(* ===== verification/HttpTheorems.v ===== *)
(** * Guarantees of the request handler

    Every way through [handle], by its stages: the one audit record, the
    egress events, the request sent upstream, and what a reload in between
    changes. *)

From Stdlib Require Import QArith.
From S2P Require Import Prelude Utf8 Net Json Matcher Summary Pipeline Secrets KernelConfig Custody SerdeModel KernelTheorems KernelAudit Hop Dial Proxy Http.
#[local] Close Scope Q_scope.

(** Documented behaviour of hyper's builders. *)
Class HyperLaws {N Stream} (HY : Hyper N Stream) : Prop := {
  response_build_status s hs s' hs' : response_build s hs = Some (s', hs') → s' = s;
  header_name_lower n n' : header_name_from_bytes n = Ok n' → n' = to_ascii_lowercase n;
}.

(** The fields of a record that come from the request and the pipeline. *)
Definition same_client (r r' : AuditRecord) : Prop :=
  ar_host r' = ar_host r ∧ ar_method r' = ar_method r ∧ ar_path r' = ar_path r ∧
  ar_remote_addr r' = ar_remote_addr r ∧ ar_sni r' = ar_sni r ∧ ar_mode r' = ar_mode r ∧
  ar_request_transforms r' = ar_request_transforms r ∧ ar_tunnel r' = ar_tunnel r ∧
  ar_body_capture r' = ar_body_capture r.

++++++++

▶ [Assignment] Search the data for the string "Import". List each line that has it.

▶ [Written answer]
From Stdlib Require Import QArith.
From S2P Require Import Prelude Utf8 Net Json Matcher Summary Pipeline Secrets KernelConfig Custody SerdeModel KernelTheorems KernelAudit Hop Dial Proxy Http.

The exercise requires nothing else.